However, one premise confused me. He referred to the 'tyranny of the remembering self' and suggested that there could be more balance. But I'm not sure why we should care about the experiencing self at all.

As I child, I experimented with abnegating the experiencing self, and found that it was a pretty straight-forward route to success and well-being. Maybe I was wrong, but I thought this.

Why should we value the memory of experiences? For me, it's simply because I enjoy them. It gives me momentary pleasure to think back on good times. But it also gives me momentary pleasure to eat ice cream. The tyranny Kahneman refers to is our bias towards optimizing an experience for the memories it will give versus optimizing an experience for the momentary pleasure of the experience itself. If memories give relatively little total future pleasure in comparison to the momentary experience itself then I think we are mistaken to optimize in this fashion.

I liked this talk a lot, but after some reflection I think I have to disagree with the main premise. He tries to draw a distinction between memory and experience, but in reality just having memories has no impact on the rememberer until they actively recall those memories. It is the recollection of memories which impact us, and this is an experience -- we are essentially re-experiencing a skewed interpretation of the experience we had before.

Same with imagining or planning for the future; our brains are merely trying to emulate for us the experience that, according to our internal models, we will have in the future given a set of circumstances being projected forward in time.

For me, the most striking observation was that we often spend a tiny amount of time enjoying the memory of an experience relative to the amount of time we spent experiencing it in the first place. I think that even my favourite memories would have given me no more than a few hours total enjoyment time over my lifetime. Yet Kahneman correctly points out that many of our actions are geared towards optimizing the memories we get. This seems like a cognitive bias that we would do well to overcome.

He says that your experiencing self will not be happier in a warmer climate as opposed to a colder one. But isn't it an established fact that a lot of people in Nordic countries suffer from depression due to the diminished level of UV radiation in the winter?

The causal effects of UV radiation aren't really relevant to his point -- he'd still make the same claim even if both climes were equally UV-irradiated.

How so? His claim was that people will not be happier in warmer climates. I'm making a counterclaim to the contrary, that the experiencing self can be significantly happier(or at least feel significantly better) in climates where there is enough UV-radiation as opposed to those where there isn't like the Nordic countries and probably Alaska(in the case of the US).

It's meant to be an example from a broader class: the class of large life changes that, contrary to expectation, do not lead to increased happiness reports from the experiencing self. (In his specific example, you only get increased happiness reports by asking people to compare their current warmer life with their past colder life, thereby engaging the remembering self.)

In any event, if you're talking about seasonal affective disorder, it seems that dawn simulation works best, so it's related to visible light, not UV radiation.

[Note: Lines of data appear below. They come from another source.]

(** C7.  [EnsureBridge] with [createOnly] false on an existing bridge
    whose configuration is [cfg], for a [cidr] that is empty or parses.
    - It sends the lookup and one [UpdateNetwork] under the ETag the lookup
      returned, with the description unchanged and the merged
      configuration, and returns what the update returned.
    - In the merged configuration every key of [put.Config] has the value
      of [put.Config], and every other key is as in [cfg].
    - A second call with the same arguments, on a server that now reports
      the merged configuration, submits the same configuration again. *)
Theorem EnsureBridge_merges name cidr (nat : bool) address network ETag cfg
    s s1 s2 e log :
  let merged := Lxf.put_Config address ∪ cfg in
  let put := {| Description := Description (net_NetworkPut network);
                Config := Some merged |} in
  bridge_address cidr = Some (inr address) →
  GetNetwork name s = (inr (network, ETag), s1) →
  net_Type network = "bridge" →
  Config (net_NetworkPut network) = Some cfg →
  UpdateNetwork name put ETag s1 = (e, s2) →
  EnsureBridge name cidr nat false (s, log)
  = (Some e, (s2, log ++ [CallGetNetwork name; CallUpdateNetwork name put ETag]))
  ∧ (∀ k v, Lxf.put_Config address !! k = Some v → merged !! k = Some v)
  ∧ (∀ k, Lxf.put_Config address !! k = None → merged !! k = cfg !! k)
  ∧ (∀ network' ETag' t t1 t2 e' log',
       GetNetwork name t = (inr (network', ETag'), t1) →
       net_Type network' = "bridge" →
       Config (net_NetworkPut network') = Some merged →
       UpdateNetwork name
         {| Description := Description (net_NetworkPut network');
            Config := Some merged |} ETag' t1 = (e', t2) →
       EnsureBridge name cidr nat false (t, log')
       = (Some e',
          (t2, log' ++ [CallGetNetwork name;
                        CallUpdateNetwork name
                          {| Description := Description (net_NetworkPut network');
                             Config := Some merged |} ETag']))).
Proof.
  intros merged put Ha HG HT Hcfg HU.
  split; [by eapply EnsureBridge_update_run|].
  split; [|split].
  - intros k v Hk. unfold merged. by apply lookup_union_Some_l.
  - intros k Hk. unfold merged. by apply lookup_union_r.
  - intros network' ETag' t t1 t2 e' log' HG' HT' Hcfg' HU'.
    assert (Lxf.put_Config address ∪ merged = merged) as Eidem.
    { unfold merged. by rewrite (assoc_L (∪)), (idemp_L (∪)). }
    pose proof (EnsureBridge_update_run name cidr nat address network' ETag'
                  merged t t1 t2 e' log' Ha HG' HT' Hcfg') as Hrun.
    cbv zeta in Hrun. rewrite Eidem in Hrun. by apply Hrun.
Qed.

(** C8.  [EnsureBridge] with [createOnly] true on an existing network of
    type bridge, for a [cidr] that is empty or parses: the only request is
    the lookup, the result is nil, and the server is in the state the
    lookup left. *)
Theorem EnsureBridge_createOnly name cidr (nat : bool) address network ETag
    s s1 log :
  bridge_address cidr = Some (inr address) →
  GetNetwork name s = (inr (network, ETag), s1) →
  net_Type network = "bridge" →
  EnsureBridge name cidr nat true (s, log)
  = (Some None, (s1, log ++ [CallGetNetwork name])).
Proof.
  intros Ha HG HT. unfold Lxf.EnsureBridge. rewrite Ha.
  unfold mbind, M_bind, logged. rewrite HG.
  by rewrite decide_False by (intros Hne; by apply Hne).
Qed.
End BridgeClaims.

Section BridgeNat.
Import Go Api Eff.
Local Open Scope string_scope.
Local Open Scope list_scope.

Context (ParseCIDR : string → string + list Z * (list Z * list Z)).
Context (IPNet_String : list Z → list Z → string).
Context (ErrorLXDNotFound : string).
Context {σ : Type} `{!ContainerServer σ}.

(** A request that writes a configuration writes ipv4.nat = true. *)
Local Abbreviation nat_true :=
  (λ c : call, ∀ cfg, written_Config c = Some cfg →
                      cfg ≫= (.!! "ipv4.nat") = Some "true").

Lemma put_Config_nonempty address : Lxf.put_Config address ≠ ∅.
Proof.
  intros E. destruct (put_Config_lookup address) as (_ & _ & Hnat & _).
  by rewrite E in Hnat.
Qed.

Lemma merge_Config_nat address config merged :
  Lxf.merge_Config (Lxf.put_Config address) config = Some merged →
  merged ≫= (.!! "ipv4.nat") = Some "true".
Proof.
  destruct config as [cfg|].
  - rewrite merge_Config_Some. intros [= <-]. simpl.
    apply lookup_union_Some_l. apply put_Config_lookup.
  - unfold Lxf.merge_Config.
    by rewrite decide_False by apply put_Config_nonempty.
Qed.

Local Ltac log_nat :=
  repeat first
    [ apply Forall_nil_2
    | apply Forall_cons_2; [intros cfg; simpl; intros [= <-]; simpl|] ];
  try done.

Lemma Lxf_EnsureBridge_log_nat name cidr (nat createOnly : bool) s :
  Forall nat_true
    (snd (snd (Lxf.EnsureBridge ParseCIDR IPNet_String ErrorLXDNotFound
                 name cidr nat createOnly (s, [])))).
Proof.
  unfold Lxf.EnsureBridge.
  destruct (Lxf.bridge_address _ _ _) as [[err|address]|]; [log_nat| |log_nat].
  unfold mbind, M_bind, logged.
  destruct (GetNetwork name s) as [[err|[network ETag]] s1].
  - destruct (decide (err = ErrorLXDNotFound)); [|log_nat].
    destruct (CreateNetwork _ s1) as [res s2]. log_nat.
  - destruct (decide (net_Type network ≠ "bridge")); [log_nat|].
    destruct createOnly; [log_nat|].
    destruct (Lxf.merge_Config _ _) as [merged|] eqn:Em; [|log_nat].
    unfold Writable. cbn [net_NetworkPut].
    destruct (UpdateNetwork _ _ _ s1) as [res s2]. log_nat.
    all: by eapply merge_Config_nat.
Qed.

It's meant to be an example from a broader class: the class of large life changes that, contrary to expectation, do not lead to increased happiness reports from the experiencing self.

So you don't think that people suffering form seasonal affective disorder will be happier in a warmer climate where they won't suffer from this disorder?

If you assume that he was talking only about people who do not have SAD, do you have any other concerns about the claim?

  • SAD is one of those labels that gets applied when a reasonably normal human phenomenon is expressed in an exaggerated or maladaptive way. I would expect some impact of climate on on reported happiness due to this mechanism even if SAD people were excluded from the sample.
  • On average, people are vitamin D deficient. Vitamin D influence mood. I would expect another (small) difference via this mechanism.
  • People do more exercise when it isn't snowing. Exercise is one of the few things that can give a sustained mood benefit.

Even with these considerations in mind I more or less agree with the gist of the claim. I more or less assume it to be common knowledge by now.

Even with these considerations in mind I more or less agree with the gist of the claim. I more or less assume it to be common knowledge by now.

How can you agree with the claim in spite of the counterarguments you presented? More at my comment above.

I reject the claim but not what he was (I assume) trying to claim.

I expect people to benefit less from changes in circumstances than they expect. We tend towards emotional homeostasis. I wouldn't have used weather as an example because there are confounding factors that I predict a sufficiently in depth study could identify. I don't, however, think that average people would get the benefits they expect from a warmer climate just because it is more appealing.

If Kahneman was willing to weaken his claim to acknowledge the exceptions that you and I mention or, preferably, if he were to use a better example to illustrate the point then I would accept it. However, Kahneman has high status in the context so this makes it far less likely that he would be willing to make the obvious necessary corrections when prompted. So he would probably stay wrong.

It is important to compare different strands of happiness research to figure out if they are measuring the same thing. Kahneman's talk was about how two fairly similar measures - both self-report - yield wildly different answers. Incapacitating depression and especially suicide are another rather different happiness measure. They are very coarse measures, but suicide is fairly objective and thus easy to compare across cultures. It has a clear polar trend, though not within the US. (finer world maps requested! also, cartograms - on the last map is SF deadly?)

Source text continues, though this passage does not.